Hi sylvester80; Your numbers come from a review of the Tyan DDR motherboard on SharkyExtreme. For reference, here is the article:

sharkeyextreme.com

Naturally, since you're a thread moron, (See: #reply-14483598 for your statements on Timna, if you have already forgot them), you picked and chose the numbers to support your case.

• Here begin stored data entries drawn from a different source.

(** * Warm transfer server: a model of the Express / Twilio / OpenAI realtime glue

    The development follows the server source function by function.  The
    three correlation tables are finite maps, every call into a provider
    (Twilio REST, OpenAI REST, the realtime websocket, the HTTP response
    object, the console) is an event of an output trace, and every [await]
    on a provider is a point where the running activation parks until the
    event loop delivers the answer.

    Conventions.
    - A JavaScript string is the byte string of its UTF-8 encoding.
    - [undefined] is [None] wherever the source has [string | undefined].
    - The tables are plain objects used as dictionaries; they are modelled
      over their own keys (provider-issued identifiers), as finite maps. *)

From Stdlib Require Import String Ascii List NArith Bool Lia.
From Stdlib Require Import Floats.SpecFloat.
From stdpp Require Import base option list gmap strings.

Open Scope string_scope.
Open Scope list_scope.
Set Warnings "-register-all".

(** ** Strings *)

Module JsString.

(** The double quote character, for template literals that contain it. *)
Definition dq : string := String (ascii_of_nat 34) EmptyString.
(** Line feed, as it occurs inside a multi-line template literal. *)
Definition nl : string := String (ascii_of_nat 10) EmptyString.

Fixpoint spaces (n : nat) : string :=
  match n with
  | O => EmptyString
  | S k => String " " (spaces k)
  end.

(** [String.prototype.toLowerCase], on the ASCII letters. *)
Definition lower_char (c : ascii) : ascii :=
  let n := N_of_ascii c in
  if ((65 <=? n) && (n <=? 90))%N then ascii_of_N (n + 32) else c.

Fixpoint toLowerCase (s : string) : string :=
  match s with
  | EmptyString => EmptyString
  | String c r => String (lower_char c) (toLowerCase r)
  end.

(** [String.prototype.includes]. *)
Fixpoint includes (s needle : string) : bool :=
  String.prefix needle s ||
  match s with
  | EmptyString => false
  | String _ r => includes r needle
  end.

(** A template literal hole, or a property key: [undefined] prints as the
    word. *)
Definition template (v : option string) : string :=
  match v with
  | Some s => s
  | None => "undefined"
  end.

(** A string in a condition: the empty string is falsy. *)
Definition truthy_string (s : string) : bool :=
  match s with
  | EmptyString => false
  | String _ _ => true
  end.

(** *** Percent encoding *)

Definition hex_digit (n : N) : ascii :=
  if (n <? 10)%N then ascii_of_N (48 + n) else ascii_of_N (55 + n).

Definition hex_value (c : ascii) : option N :=
  let n := N_of_ascii c in
  if ((48 <=? n) && (n <=? 57))%N then Some (n - 48)%N
  else if ((65 <=? n) && (n <=? 70))%N then Some (n - 55)%N
  else if ((97 <=? n) && (n <=? 102))%N then Some (n - 87)%N
  else None.

(** The characters [encodeURIComponent] leaves alone: letters, digits and
    [- _ . ! ~ * ' ( )]. *)
Definition uri_unreserved (c : ascii) : bool :=
  let n := N_of_ascii c in
  (((65 <=? n) && (n <=? 90)) || ((97 <=? n) && (n <=? 122)) ||
   ((48 <=? n) && (n <=? 57)) ||
   (n =? 45) || (n =? 95) || (n =? 46) || (n =? 33) || (n =? 126) ||
   (n =? 42) || (n =? 39) || (n =? 40) || (n =? 41))%N.

Fixpoint encodeURIComponent (s : string) : string :=
  match s with
  | EmptyString => EmptyString
  | String c r =>
      if uri_unreserved c then String c (encodeURIComponent r)
      else
        let n := N_of_ascii c in
        String "%" (String (hex_digit (n / 16)) (String (hex_digit (n mod 16))
          (encodeURIComponent r)))
  end.

(** Percent decoding of a form field; [+] has been turned into a space
    before. *)
Fixpoint percent_decode (s : string) : string :=
  match s with
  | EmptyString => EmptyString
  | String c r =>
      match c, r with
      | "%"%char, String h (String l r') =>
          match hex_value h, hex_value l with
          | Some a, Some b => String (ascii_of_N (16 * a + b)) (percent_decode r')
          | _, _ => String c (percent_decode r)
          end
      | _, _ => String c (percent_decode r)
      end
  end.

Fixpoint plus_to_space (s : string) : string :=
  match s with
  | EmptyString => EmptyString
  | String c r => String (if Ascii.eqb c "+" then " "%char else c) (plus_to_space r)
  end.

(** [split_on c s]: the pieces of [s] between occurrences of [c]. *)
Fixpoint split_on (c : ascii) (s : string) : list string :=
  match s with
  | EmptyString => [EmptyString]
  | String d r =>
      if Ascii.eqb d c then EmptyString :: split_on c r
      else
        match split_on c r with
        | [] => [String d EmptyString]
        | p :: ps => String d p :: ps
        end
  end.

(** [cut_at c s]: [s] before and after the first [c]; the second part is
    empty when there is no [c]. *)
Fixpoint cut_at (c : ascii) (s : string) : string * string :=
  match s with
  | EmptyString => (EmptyString, EmptyString)
  | String d r =>
      if Ascii.eqb d c then (EmptyString, r)
      else let '(a, b) := cut_at c r in (String d a, b)
  end.

End JsString.
Import JsString.

(** ** Form bodies *)

(** [new URLSearchParams(rawBody)]: the name/value pairs of a form-encoded
    body, in order.  One leading question mark is dropped, empty pieces are
    skipped. *)
Definition URLSearchParams (rawBody : string) : list (string * string) :=
  let body :=
    match rawBody with
    | String "?" r => r
    | _ => rawBody
    end in
  map (fun piece =>
         let '(n, v) := cut_at "=" piece in
         (percent_decode (plus_to_space n), percent_decode (plus_to_space v)))
      (filter (fun piece => truthy_string piece = true) (split_on "&" body)).

(** [Object.fromEntries]: a later pair replaces an earlier one with the same
    name. *)
Definition Object_fromEntries (entries : list (string * string)) : gmap string string :=
  foldl (fun o '(k, v) => <[k := v]> o) ∅ entries.

(** ** Dynamic values *)

(** What [JSON.parse] returns, with [undefined] added for absent properties.
    A number is the IEEE double the parser produced. *)
Inductive json : Type :=
| JUndefined
| JNull
| JBool (b : bool)
| JNumber (x : spec_float)
| JString (s : string)
| JArray (items : list json)
| JObject (fields : list (string * json)).

Definition nullish (v : json) : bool :=
  match v with
  | JUndefined | JNull => true
  | _ => false
  end.

(** A value in a condition. *)
Definition truthy (v : json) : bool :=
  match v with
  | JUndefined | JNull => false
  | JBool b => b
  | JNumber (S754_zero _) | JNumber S754_nan => false
  | JNumber _ => true
  | JString s => truthy_string s
  | JArray _ | JObject _ => true
  end.

(** A member of an object literal; when a name is repeated the last
    occurrence is the one the parser keeps. *)
Definition field (k : string) (fields : list (string * json)) : json :=
  match last (filter (fun p => bool_decide (fst p = k)) fields) with
  | Some p => snd p
  | None => JUndefined
  end.

(** [v[k]] for a value that is neither [null] nor [undefined], for the keys
    this program reads: the names [type], [response], [output], [name],
    [call_id] and the index [0].  An array or a string answers to the index
    only; a number or a boolean has none of them. *)
Definition property (v : json) (k : string) : json :=
  match v with
  | JObject fields => field k fields
  | JArray items => if bool_decide (k = "0") then hd JUndefined items else JUndefined
  | JString (String c _) =>
      if bool_decide (k = "0") then JString (String c EmptyString) else JUndefined
  | _ => JUndefined
  end.

(** [v?.k] and [v?.[k]]. *)
Definition optional (v : json) (k : string) : json :=
  if nullish v then JUndefined else property v k.

(** [v === "s"]. *)
Definition is_string (v : json) (s : string) : bool :=
  match v with
  | JString t => bool_decide (t = s)
  | _ => false
  end.

(** ** Errors *)

(** A thrown value, as far as the handlers look at it: [e?.name] and
    [e?.message]. *)
Record exn : Type := Exn { exn_name : option string; exn_message : option string }.

Definition Error (message : string) : exn := Exn (Some "Error") (Some message).
Definition TypeError (message : string) : exn := Exn (Some "TypeError") (Some message).

(** ** What the server talks to *)

(** Arguments of [participants.create]. *)
Record participant_params : Type := ParticipantParams {
  p_from : option string;
  p_label : string;
  p_to : string;
  p_earlyMedia : bool;
  p_callToken : option string;
  p_conferenceStatusCallback : option string;
  p_conferenceStatusCallbackEvent : option (list string)
}.

(** A conference participant as [participants.list] returns it. *)
Record participant : Type := Participant {
  participant_label : option string;
  participant_callSid : string
}.

(** The answer to the accept request: [resp.ok], [resp.status],
    [resp.statusText], and what [resp.text()] settles to. *)
Record fetch_response : Type := FetchResponse {
  resp_ok : bool;
  resp_status : nat;
  resp_statusText : string;
  resp_text : exn + string
}.

(** The webhook event is read through [?.] and into variables annotated
    [string] and [string | undefined]; the records below follow those
    annotations, with [None] for what is [undefined] (or, for a name or a
    value, not a string).

    A SIP header of the incoming-call event. *)
Record sip_header : Type := SipHeader {
  header_name : option string;
  header_value : option string
}.

(** [event.data] of the webhook event.  [call_id] is used as a table key,
    in a template and under [encodeURIComponent], that is always through its
    string.  [sip_headers] is [None] when it is not an array; an element is
    [None] when it is [null]. *)
Record call_data : Type := CallData {
  call_id : option string;
  sip_headers : option (list (option sip_header))
}.

(** The unwrapped webhook event. *)
Record webhook_event : Type := WebhookEvent {
  event_type : option string;
  event_data : option call_data
}.

(** The HTTP response as the handler builds it: [res.status], [res.type],
    [res.set] and the body given to [res.send] ([None] for [sendStatus],
    where the framework supplies the text). *)
Record response : Type := Response {
  res_status : nat;
  res_type : option string;
  res_headers : list (string * string);
  res_body : option string
}.

Definition res : response := Response 200 None [] None.
Definition status (code : nat) (r : response) : response :=
  Response code (res_type r) (res_headers r) (res_body r).
Definition type (t : string) (r : response) : response :=
  Response (res_status r) (Some t) (res_headers r) (res_body r).
Definition set (name value : string) (r : response) : response :=
  Response (res_status r) (res_type r) (res_headers r ++ [(name, value)]) (res_body r).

You picked out all the cases where the PC133 CL2 system beat the DDR200 CL2 system (but wait until DDR266 CL2 machines get benchmarked), but you left out the cases where the DDR200 system shined. For example, this 28% performance improvement:

640x480 (Torture1,Max) DDR: 85.4, SDRAM:66.7
sharkeyextreme.com

The final conclusion on the article is:

So as the benchmarks show, the DDR1600 memory in the beta Tyan Trinity A762 motherboard provides a significant though not massive speed boost over PC133 CAS-2 SDR SDRAM in our ASUS A7V, at least with the Athlon 1.1GHz processor. And remember, this is a pre-release motherboard, so Tyan expects there will be more speed gains before the board is released.
sharkeyextreme.com

The thing to remember with this benchmark is that the PC133 system has CL2 latency (13ns). This is the fastest SDRAM memory available. In fact, the Rambus heads have been suggesting that it was unfair to compare PC800 RDRAM to PC133 CL2 SDRAM because of the rarity of this memory type. By comparison, the DDR is the slower 200MHz type, not the faster 266MHz that will be standard. The latency is equivalent to CL2 PC100 (20ns) which is the same latency (more or less) as CL3 PC133 (20ns).

-- Carl

P.S. Another quote from the same article:

Over the mid-term, motherboards with DDR chipsets will hit the market in late 2000 and early 2001, and will likely quickly move into the volume lead for performance desktop systems.